Le due strategie sono complementari e intendono spingere tutta l’economia verso sistemi innovativi e virtuosi, a impatto climatico zero. Ambizione e sostenibilità sono le nuove parole chiave della Commissione, che dovrà presentare per approvazione il programma al Parlamento europeo e al Consiglio, per poi indicare proposte concrete entro il 2021. L’agricoltura è implicata con una scaletta di obiettivi da realizzare entro il 2030 in modo molto pesante sull’agroalimentare: riduzione del 50% dei pesticidi; riduzione almeno del 20% dei fertilizzanti; riduzione del 50% delle vendite di antimicrobici per gli animali da allevamento e per l’acquacoltura entro il 2030; raggiungere almeno il 25% della superficie agricola ad agricoltura biologica; trasformare almeno il 10% delle superfici agricole in aree ad alta biodiversità; proteggere almeno il 30% delle aree rurali e marine europee; per zootecnia e acquacoltura un taglio del 50% dei consumi di antibiotici.

Tali obiettivi richiederanno risorse finanziarie notevoli, che per le organizzazioni agricole dovranno poter contare su linee finanziarie autonome, senza sfruttare l’attuale Pac. Si calcola che l’obiettivo del biologico al 25% per l’Italia, richiederebbe sussidi per almeno 150 milioni di euro. Agrinsieme, in audizione alla Camera, ha puntualizzato che "per attuare gli obiettivi della strategia europea ‘Dal produttore al consumatore’ o ‘Farm to Fork’, bisogna evitare di mettere mano alle risorse della Pac, le quali risultano già consistentemente ridotte rispetto alla precedente programmazione. Va, inoltre, scongiurato il rischio di una diminuzione quantitativa della produzione agricola comunitaria con conseguenze dannose per i produttori agricoli e le loro cooperative, nonché una possibile contrazione dei consumi su prodotti comunitari ad alto valore aggiunto a vantaggio di produzioni extraeuropee più economiche ma meno performanti quanto a salubrità e standard ambientali".
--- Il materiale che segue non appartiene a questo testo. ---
Definition hardware_frame (e : env) (f : rframe) (d : dec) : outcome dec :=
  let t_old := now (pc d) in
  let d := took (ev d (ERaw f)) (t_raw e) in
  let* d := first_frame 2000 f d in
  let d := ev d EUnlock in
  let lgmtime := long W (ptimestamp f / 1000) in
  let* txt := osd W localtime (mTimeZone (opts (vw d))) lgmtime in
  let d := ev d (EOsd txt) in
  let d := if 200 <? u64 (read_clock d - lasttime (clk d)) then reset_pace d else d in
  let d := set_times d (mLastTimestamp (clk d)) (read_clock d) (curtime (clk d)) in
  let delayTime_hard := tv_diff e t_old (now (pc d)) in
  let frameDur := i32 (ptimestamp f - mLastTimestamp (clk d)) in
  let* sleepTime := hw_sleep (fps e) frameDur delayTime_hard in
  let d := sleep d (sleepTime * 1000) in
  Done (set_times d (ptimestamp f) (lasttime (clk d)) (curtime (clk d))).
Lemma scan_up_least (p : Z -> Z -> bool) lo n ys acc :
  least (fun x => lo <= x < lo + Z.of_nat n /\ exists y, In y ys /\ p x y = true) acc
    (scan_min (fun y => find_up (fun x => p x y) lo n) ys acc).
Proof.
  destruct (scan_min_spec (fun y => find_up (fun x => p x y) lo n) ys acc) as (H1 & H2 & H3).
  split_and!; [done| |].
  - destruct H3 as [H3|(y & Hy & E)]; [by left|right].
    pose proof (find_up_spec (fun x => p x y) lo n) as H; rewrite E in H; destruct H as (Hr & Hp & _); eauto.
  - intros x (Hr & y & Hy & Hp); specialize (H2 y).
    pose proof (find_up_spec (fun x => p x y) lo n) as H; destruct (find_up _ _ _) as [x'|].
    + destruct H as (_ & _ & Hb); specialize (H2 x' Hy eq_refl).
      destruct (Z.le_gt_cases x' x); [lia|]; rewrite Hb in Hp by lia; done.
    + rewrite H in Hp by lia; done.
Qed.
Lemma scan_down_greatest (p : Z -> Z -> bool) hi n ys acc :
  greatest (fun x => hi - Z.of_nat n < x <= hi /\ exists y, In y ys /\ p x y = true) acc
    (scan_max (fun y => find_down (fun x => p x y) hi n) ys acc).
Proof.
  destruct (scan_max_spec (fun y => find_down (fun x => p x y) hi n) ys acc) as (H1 & H2 & H3).
  split_and!; [done| |].
  - destruct H3 as [H3|(y & Hy & E)]; [by left|right].
    pose proof (find_down_spec (fun x => p x y) hi n) as H; rewrite E in H; destruct H as (Hr & Hp & _); eauto.
  - intros x (Hr & y & Hy & Hp); specialize (H2 y).
    pose proof (find_down_spec (fun x => p x y) hi n) as H; destruct (find_down _ _ _) as [x'|].
    + destruct H as (_ & _ & Hb); specialize (H2 x' Hy eq_refl).
      destruct (Z.le_gt_cases x x'); [lia|]; rewrite Hb in Hp by lia; done.
    + rewrite H in Hp by lia; done.
Qed.

(** A pixel of the plane is lit when it exceeds the threshold. *)
Definition lit (f : AVFrame) (opt x y : Z) : bool := opt <? zget (data f) (y * linesize f + x).

(** A picture whose plane is in memory, with the alignment of its rows. *)
Record plane_ok (f : AVFrame) : Prop := {
  ok_width : 0 < width f;
  ok_height : 0 < height f;
  ok_stride : width f <= linesize f;
  ok_data : linesize f * height f <= zlen (data f)
}.

Lemma binarise_spec f opt :
  plane_ok f -> exists db, binarise f opt = Done db /\
    forall x y, 0 <= x < width f -> 0 <= y < height f -> bright (width f) db x y = lit f opt x y.
Proof.
  intros [Hw Hh Hs Hd]; unfold binarise, load.
  rewrite (proj2 (inb_spec _ _ _)) by nia; cbn [obind].
  replace (linesize f <? width f) with false by lia; rewrite andb_false_r.
  eexists; split; [done|]; intros x y Hx Hy; rewrite bright_of by done.
  unfold lit; f_equal; unfold zget, znth; replace (_ <? 0) with false by nia.
  rewrite lookup_take_lt, drop_0 by nia; done.
Qed.

Lemma cdiv_nonneg a b : 0 <= a -> 0 < b -> cdiv a b = a / b.
Proof. intros; apply Z.quot_div_nonneg; lia. Qed.

(** The rows and columns the scans look at. *)
Definition in_rows (f : AVFrame) (y : Z) : Prop := height f / 3 <= y < height f * 2 / 3.
Definition in_cols (f : AVFrame) (x : Z) : Prop := width f / 3 <= x < width f / 2.
(* ===== verification/Media.v ===== *)
(** The media object of a viewer: class JAMedia (gles/Media/JAMedia.cpp): the video
    decoder's life cycle, one decoded picture, captures, the recorder, the audio
    decoder and the direct texture.  ffmpeg and the graphic buffers are parameters:
    what their calls return is the record [ffmpeg] and the arguments [decoded] and
    [sound].  What the class hands to them is a log.  The members are grouped into
    records.  [malloc] of a negative size fails; other allocations succeed.
    [gDecoderMutex] is the number of its locks less its unlocks.  OSD pictures, which
    no live code fills, are left out. *)
From Stdlib Require Import SpecFloat.
From S2P Require Import Prelude Float32 H264 H265 P2PConnector JAConnect Circle.

Module Media.

Abbreviation cstr := (list Z).

Inductive AVCodecID := AV_CODEC_ID_H264 | AV_CODEC_ID_HEVC | AV_CODEC_ID_AAC | AV_CODEC_ID_other.
#[global] Instance AVCodecID_eq_dec : EqDecision AVCodecID.
Proof. solve_decision. Defined.

(** ** What ffmpeg and the system answer *)

Record ffmpeg := mkFF {
  find_decoder : AVCodecID -> bool;          (* avcodec_find_decoder *)
  alloc_context : AVCodecID -> bool;         (* avcodec_alloc_context3 *)
  open2 : AVCodecID -> Z -> Z -> Z;          (* avcodec_open2 for a picture size *)
  get_size : Z -> Z -> Z -> Z;               (* avpicture_get_size: format, width, height *)
  sws_ok : Z * Z * Z -> Z * Z * Z -> bool;   (* sws_getContext: formats and sizes *)
  find_encoder : bool; alloc_encoder : bool; open_encoder : Z;   (* the PNG encoder *)
  fopen_ok : cstr -> bool;
  guess_format : cstr -> bool; guess_mp4 : bool; alloc_format : bool; new_stream : bool;
  nofile : bool; avio_open : cstr -> Z;
  tex_ok : Z -> Z -> bool;                   (* GraphicBuffer::IsSupportDirectTexture *)
  open_audio : Z;                            (* avcodec_open2 of the sound decoder *)
  samples_size : Z -> Z * Z                  (* av_samples_get_buffer_size: bytes, line size *)
}.
(* ===== verification/Receive.v ===== *)
(** What a viewer does with what it receives, and its use of the media object:
    JAConnect (gles/Network/JAConnect.cpp): the receive callbacks with their bypass
    frames (fish-eye, lens and g-sensor parameters), the distortion buffer, captures
    and recordings, and the sound path.  A frame is the bytes the SDK hands over and
    the length it states.  The callbacks the viewer makes are a log.
    [mLastTimeStampMs] is a global of the file and is passed next to the viewer. *)
From Stdlib Require Import SpecFloat.
From S2P Require Import Prelude Float32 MediaBuffer G711 P2PConnector P2PManager JAConnect ConnectManager Circle Media.

Module Receive.
Import Manager JA CM.

Abbreviation cstr := (list Z).

(** ** Constants *)

Definition JA_FT_AUDIO : Z := 0.
Definition JA_FT_IFRAME : Z := 1.
Definition JA_FT_PFRAME : Z := 2.
Definition JA_FT_OOB : Z := 15.
Definition P2P_BYPASS_FRAME_TYPE_FISHEYE_PARAM : Z := 0.
Definition P2P_BYPASS_FRAME_TYPE_LENS_PARAM : Z := 1.
Definition P2P_BYPASS_FRAME_TYPE_GSENSER_PARAM : Z := 2.
Definition eP2P_IMAGE_FISHEYE_FIX_MODE_WALL : Z := 0.
Definition eP2P_IMAGE_FISHEYE_FIX_MODE_CEIL : Z := 1.
Definition eP2P_IMAGE_FISHEYE_FIX_MODE_NONE : Z := 3.
Definition DEVICE_TYPE_360 : Z := 1.
Definition DEVICE_TYPE_720 : Z := 2.
Definition sizeof_FISHEYE_PARAM : Z := 60.
Definition sizeof_FISHEYE_PARAM2 : Z := 60.
Definition sizeof_GSENSOR_ANGLE : Z := 48.
Definition sizeof_AUDIO_BUF_ATTR : Z := 36.

(** ** State *)

(** [mCenterX[i]] ... [mAngleZ[i]]. *)
Record eye := mkEye {
  mCenterX : spec_float; mCenterY : spec_float; mRadius : spec_float;
  mAngleX : spec_float; mAngleY : spec_float; mAngleZ : spec_float
}.
Definition no_eye : eye :=
  let z := F32.of_Z 0 in mkEye z z z z z z.

(** [mDistTortion]: null, a live buffer, or a pointer that was freed. *)
Inductive distortion := DNull | DLive (bs : bytes) | DFreed.

Inductive callback :=
| COnGsensorData (timeStamp x y z : Z)                (* the doubles as their bits *)
| COnOOBFrameAvailable (installMode scene : Z)
| COnAudioData (samples : list Z) (len : Z)           (* 16-bit samples, length in bytes *)
| COnAudioBytes (buf : bytes) (len : Z)
| COnCaptureImage (success : bool) (path : cstr)
| COnRecordVideo (success : bool) (path : cstr)
| COnVconData (buf : cstr)
| COnVconFileOperate (buf : cstr).

Record conn := mkCon {
  vwr : viewer; media : Media.jamedia; ring : MediaBuffer.handle;
  eyes : eye * eye; mDistTortion : distortion; mDistLen : Z;
  mIsRecord : bool; mIsH265 : bool; calls : list callback
}.

Definition set_vwr (c : conn) (v : viewer) : conn :=
  mkCon v (media c) (ring c) (eyes c) (mDistTortion c) (mDistLen c) (mIsRecord c) (mIsH265 c) (calls c).
Definition set_media (c : conn) (m : Media.jamedia) : conn :=
  mkCon (vwr c) m (ring c) (eyes c) (mDistTortion c) (mDistLen c) (mIsRecord c) (mIsH265 c) (calls c).
Definition set_ring (c : conn) (r : MediaBuffer.handle) : conn :=
  mkCon (vwr c) (media c) r (eyes c) (mDistTortion c) (mDistLen c) (mIsRecord c) (mIsH265 c) (calls c).
Definition set_eyes (c : conn) (e : eye * eye) : conn :=
  mkCon (vwr c) (media c) (ring c) e (mDistTortion c) (mDistLen c) (mIsRecord c) (mIsH265 c) (calls c).
Definition set_dist (c : conn) (d : distortion) (n : Z) : conn :=
  mkCon (vwr c) (media c) (ring c) (eyes c) d n (mIsRecord c) (mIsH265 c) (calls c).
Definition set_isrecord (c : conn) (b : bool) : conn :=
  mkCon (vwr c) (media c) (ring c) (eyes c) (mDistTortion c) (mDistLen c) b (mIsH265 c) (calls c).
Definition call (c : conn) (x : callback) : conn :=
  mkCon (vwr c) (media c) (ring c) (eyes c) (mDistTortion c) (mDistLen c) (mIsRecord c) (mIsH265 c) (calls c ++ [x]).

(** The members of the settings that the parameters change. *)
Definition set_birate (o : settings) (n : Z) : settings :=
  mkSet n (needOpen64 o) (isInstallModeCome o) (onlyDecodeIFrame o) (mHardwareDecoder o)
    (mMaxSupportWidth o) (mMaxSupportHeight o) (mTimeZone o) (stat_fps o) (stat_bitrate o)
    (mCropFishEye o) (mWallMode o) (isDirectTexture o).
Definition set_installmode (o : settings) (n : Z) : settings :=
  mkSet (howBirate o) (needOpen64 o) n (onlyDecodeIFrame o) (mHardwareDecoder o)
    (mMaxSupportWidth o) (mMaxSupportHeight o) (mTimeZone o) (stat_fps o) (stat_bitrate o)
    (mCropFishEye o) (mWallMode o) (isDirectTexture o).
Definition setHowBirate (c : conn) (n : Z) : conn :=
  set_vwr c (mkV (core (vwr c)) (set_birate (opts (vwr c)) n)).
Definition setIsInstallModeCome (c : conn) (n : Z) : conn :=
  set_vwr c (mkV (core (vwr c)) (set_installmode (opts (vwr c)) n)).

(** ** Fish-eye parameters *)

Definition setFishEyeParameter (c : conn) (e : eye) (index : Z) : conn :=
  if (1 <? index) || (index <? 0) then c
  else
    let c := set_eyes c (if index =? 0 then (e, snd (eyes c)) else (fst (eyes c), e)) in
    set_media c (Media.SetIsP720Dev true (media c)).
Definition GetFishEyeParameter (c : conn) (index : Z) : option eye :=
  if (1 <? index) || (index <? 0) then None
  else Some (if index =? 0 then fst (eyes c) else snd (eyes c)).
Definition setFishEyeParameter360 (c : conn) (centerX centerY radius : spec_float) : outcome conn :=
  let e := fst (eyes c) in
  let c := set_eyes c (mkEye centerX centerY radius (mAngleX e) (mAngleY e) (mAngleZ e), snd (eyes c)) in
  let* m := Media.SetIsP360Dev true centerX centerY radius (-1) (media c) in
  Done (set_media c m).
Definition GetFishEyeParameter360 (c : conn) : spec_float * spec_float * spec_float :=
  Media.GetFisheyeParameter (media c).

(** [pDist] has [len] readable bytes behind [off] of [m]. *)
Definition setDistTortion (c : conn) (m : bytes) (off len : Z) : outcome conn :=
  if 8 <=? len then
    match mDistTortion c with
    | DFreed => Fault
    | _ => let* bs := load m off len in Done (set_dist c (DLive bs) len)
    end
  else Done c.
Definition GetDistTortion (c : conn) : distortion * Z := (mDistTortion c, mDistLen c).

Definition set_type (c : conn) (n : Z) : conn :=
  set_vwr c (set_core (vwr c) (set_ply (core (vwr c)) (p_p720 (ply (core (vwr c))) n))).
Definition device_type (c : conn) : Z := mHasSetP720 (ply (core (vwr c))).
Definition GetHasSetP720 (c : conn) : bool := (device_type c =? DEVICE_TYPE_720) || (mDistLen c =? 0).
Definition SetHasSetP720 (c : conn) (pHasSet : bool) : conn := set_type c (if pHasSet then DEVICE_TYPE_720 else 0).
Definition GetHasSetP360 (c : conn) : bool := device_type c =? DEVICE_TYPE_360.
Definition SetHasSetP360 (c : conn) (pSet : bool) : conn := set_type c (if pSet then DEVICE_TYPE_360 else 0).

(** The end of DoDisconnect: the buffer is freed, the pointer stays. *)
Definition drop_distortion (c : conn) : outcome conn :=
  if device_type c =? 0 then Done c
  else
    let c := set_type c 0 in
    match mDistTortion c with
    | DNull => Done (set_dist c DNull 0)
    | DLive _ => Done (set_dist c DFreed 0)
    | DFreed => Fault
    end.

Definition UpdateCircleCenter (c : conn) (radius centerx centery : Z) : conn :=
  set_media c (Media.UpdateCircleParameter radius centerx centery (Media.ResetData (media c))).

Definition DoGsensorData (c : conn) (timeStamp x y z : Z) : conn := call c (COnGsensorData timeStamp x y z).
Definition doOnOOBFrameAvailable (c : conn) (installMode scene : Z) : conn := call c (COnOOBFrameAvailable installMode scene).

(** ** Bypass frames *)

(** An [int] in memory, and a [float]. *)
Definition load_int (m : bytes) (off : Z) : outcome Z := let* v := load32 m off in Done (i32 v).
Definition load_float (m : bytes) (off : Z) : outcome spec_float := let* v := load32 m off in Done (F32.of_bits v).

Definition scene_of (installMode : Z) : Z :=
  if installMode =? eP2P_IMAGE_FISHEYE_FIX_MODE_WALL then 180
  else if installMode =? eP2P_IMAGE_FISHEYE_FIX_MODE_CEIL then 360 else 0.

(** The copy of the frame, its parameters at offset 8: the result is the viewer, the
    installation mode and the scene. *)
Definition fisheye_param (c : conn) (frame : bytes) (frame_len : Z) : outcome (conn * Z * Z) :=
  let* s := load frame 0 frame_len in
  let* version := load_int s (8 + 52) in
  let c := if version =? 0x01000003 then setHowBirate c 3 else c in
  let* fixMode := load_int s (8 + 48) in
  let c := setIsInstallModeCome c fixMode in
  let* radius := load_int s (8 + 8) in
  if negb (radius =? 0) then
    let* x := load_int s (8 + 0) in
    let* y := load_int s (8 + 4) in
    let c := set_media c (Media.UpdateCircleParameter radius x y (media c)) in
    let fx := F32.of_Z x in
    let fy := F32.of_Z y in
    let fr := F32.of_Z radius in
    let* c := setFishEyeParameter360 c fx fy fr in
    let* m := Media.SetIsP360Dev true fx fy fr (if negb (fixMode =? 0) then 0 else 1) (media c) in
    Done (set_media c m, fixMode, scene_of fixMode)
  else
    let z := F32.of_Z 0 in
    let* m := Media.SetIsP360Dev false z z z 0 (media c) in
    Done (set_media c m, fixMode, scene_of fixMode).

Definition load_eye (s : bytes) (off : Z) : outcome eye :=
  let* x := load_float s off in
  let* y := load_float s (off + 4) in
  let* r := load_float s (off + 8) in
  let* ax := load_float s (off + 12) in
  let* ay := load_float s (off + 16) in
  let* az := load_float s (off + 20) in
  Done (mkEye x y r ax ay az).

(** The two lenses, then the distortion table; the length of the table is computed in
    [size_t], 32 bits on the built ABI. *)
Definition lens_param (c : conn) (frame : bytes) (frame_len : Z) : outcome (conn * Z * Z) :=
  let* s := load frame 0 frame_len in
  let* fixMode := load_int s (8 + 48) in
  let c := setIsInstallModeCome (setHowBirate c 3) fixMode in
  let* e0 := load_eye s 8 in
  let c := setFishEyeParameter c e0 0 in
  let* e1 := load_eye s (8 + 24) in
  let c := setFishEyeParameter c e1 1 in
  let* c := setDistTortion c s (8 + sizeof_FISHEYE_PARAM2) (i32 (u32 (frame_len - 8 - sizeof_FISHEYE_PARAM2))) in
  Done (c, fixMode, 720).

(** The three angles of the sensor at [off]. *)
Definition load_angles (m : bytes) (off : Z) : outcome (Z * Z * Z) :=
  let* x := load64 m (off + 16) in
  let* y := load64 m (off + 24) in
  let* z := load64 m (off + 32) in
  Done (x, y, z).

Definition on_bypass (stamp : Z) (c : conn) (frame : bytes) (frame_len : Z) : outcome (Z * conn) :=
  let* frameType := load_int frame 0 in
  if frameType =? P2P_BYPASS_FRAME_TYPE_GSENSER_PARAM then
    let* '(x, y, z) := load_angles frame 8 in
    Done (stamp, DoGsensorData c stamp x y z)
  else
    let* '(c, installMode, scene) :=
      if frameType =? P2P_BYPASS_FRAME_TYPE_FISHEYE_PARAM then fisheye_param c frame frame_len
      else if frameType =? P2P_BYPASS_FRAME_TYPE_LENS_PARAM then lens_param c frame frame_len
      else Done (c, eP2P_IMAGE_FISHEYE_FIX_MODE_NONE, 0) in
    Done (0, doOnOOBFrameAvailable c installMode scene).

(** ** Receiving *)

Definition adding (c : conn) : bool := mAddBuffer (ply (core (vwr c))).

Definition AddBuffer (clk : MediaBuffer.clock) (c : conn) (buf : bytes) (buf_len frame_type pTimestamp pPlaytime : Z)
    (_enc : option cstr) : outcome (conn * Z) :=
  let* bs := load buf 0 buf_len in
  let* '(r, rt) := MediaBuffer.WrtieBuffer clk (ring c) (MediaBuffer.mkFrame frame_type pTimestamp pPlaytime _enc bs) in
  Done (set_ring c r, rt).

Definition is_picture (t : Z) : bool := (t =? JA_FT_IFRAME) || (t =? JA_FT_PFRAME).

(** Live frames. *)
Definition OnRecvFrameEx (clk : MediaBuffer.clock) (stamp : Z) (c : conn) (frame_type : Z) (frame : bytes)
    (frame_len uiTimeStampMs : Z) (avEnc : option cstr) : outcome (Z * conn) :=
  if negb (adding c) then Done (stamp, c)
  else if frame_type =? JA_FT_OOB then on_bypass stamp c frame frame_len
  else
    let* '(c, _) := AddBuffer clk c frame frame_len frame_type uiTimeStampMs 0 avEnc in
    Done (if is_picture frame_type then uiTimeStampMs else stamp, c).

(** The bypass frames among [l], with the stamps the other frames leave: what the callback
    does beside writing to the ring. *)
Fixpoint bypasses (l : list (Z * bytes * Z)) (stamp : Z) (c : conn) : outcome (Z * conn) :=
  match l with
  | [] => Done (stamp, c)
  | (frame_type, frame, uiTimeStampMs) :: l =>
      let* '(stamp, c) :=
        if frame_type =? JA_FT_OOB then on_bypass stamp c frame (zlen frame)
        else Done (if is_picture frame_type then uiTimeStampMs else stamp, c) in
      bypasses l stamp c
  end.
Le due strategie sono una grande opportunità per gli agricoltori, l’industria agroindustriale e i consumatori per costruire un sistema più sostenibile, equo e competitivo e rilanciare e preservare la biodiversità. Tuttavia sarà necessario il coinvolgimento degli operatori agricoli di tutta la filiera alimentare in questa nuova riforma europea e una decisa azione in questo senso della Commissione.